• Information given:

▽

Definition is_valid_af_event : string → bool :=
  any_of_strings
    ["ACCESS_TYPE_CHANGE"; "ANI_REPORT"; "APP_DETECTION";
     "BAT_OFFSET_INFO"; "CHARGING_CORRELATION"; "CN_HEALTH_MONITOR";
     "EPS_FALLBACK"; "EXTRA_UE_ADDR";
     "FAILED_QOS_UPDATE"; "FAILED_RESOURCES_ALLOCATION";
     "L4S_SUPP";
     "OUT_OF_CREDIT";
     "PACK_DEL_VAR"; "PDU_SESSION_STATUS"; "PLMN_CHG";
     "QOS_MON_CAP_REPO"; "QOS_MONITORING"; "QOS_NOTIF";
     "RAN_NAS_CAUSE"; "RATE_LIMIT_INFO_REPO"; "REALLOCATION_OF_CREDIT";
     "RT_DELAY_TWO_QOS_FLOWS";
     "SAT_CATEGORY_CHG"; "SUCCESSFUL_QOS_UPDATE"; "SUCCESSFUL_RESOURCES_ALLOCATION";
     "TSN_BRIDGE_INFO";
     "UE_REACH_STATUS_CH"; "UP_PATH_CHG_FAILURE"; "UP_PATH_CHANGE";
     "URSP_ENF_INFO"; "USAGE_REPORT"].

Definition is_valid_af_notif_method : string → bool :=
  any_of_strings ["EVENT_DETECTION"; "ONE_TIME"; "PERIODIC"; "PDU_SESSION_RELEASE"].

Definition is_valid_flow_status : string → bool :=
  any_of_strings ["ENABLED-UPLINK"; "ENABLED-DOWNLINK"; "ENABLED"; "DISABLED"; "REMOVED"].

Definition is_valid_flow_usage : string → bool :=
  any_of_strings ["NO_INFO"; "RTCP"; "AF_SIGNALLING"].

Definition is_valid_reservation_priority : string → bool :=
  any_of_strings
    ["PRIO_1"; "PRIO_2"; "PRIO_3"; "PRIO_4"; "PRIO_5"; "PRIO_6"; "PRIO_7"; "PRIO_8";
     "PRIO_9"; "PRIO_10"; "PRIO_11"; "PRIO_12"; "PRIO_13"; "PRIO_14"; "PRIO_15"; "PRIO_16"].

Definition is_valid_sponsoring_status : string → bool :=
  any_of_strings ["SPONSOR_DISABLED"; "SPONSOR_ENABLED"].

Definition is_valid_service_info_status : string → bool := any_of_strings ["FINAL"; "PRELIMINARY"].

△

Every line from the one containing "Definition is_valid_sponsoring_status : string" through the last line of the entries should be output exactly; nothing else belongs in the reply.

• Solution below:
Definition is_valid_sponsoring_status : string → bool :=
  any_of_strings ["SPONSOR_DISABLED"; "SPONSOR_ENABLED"].

Definition is_valid_service_info_status : string → bool := any_of_strings ["FINAL"; "PRELIMINARY"].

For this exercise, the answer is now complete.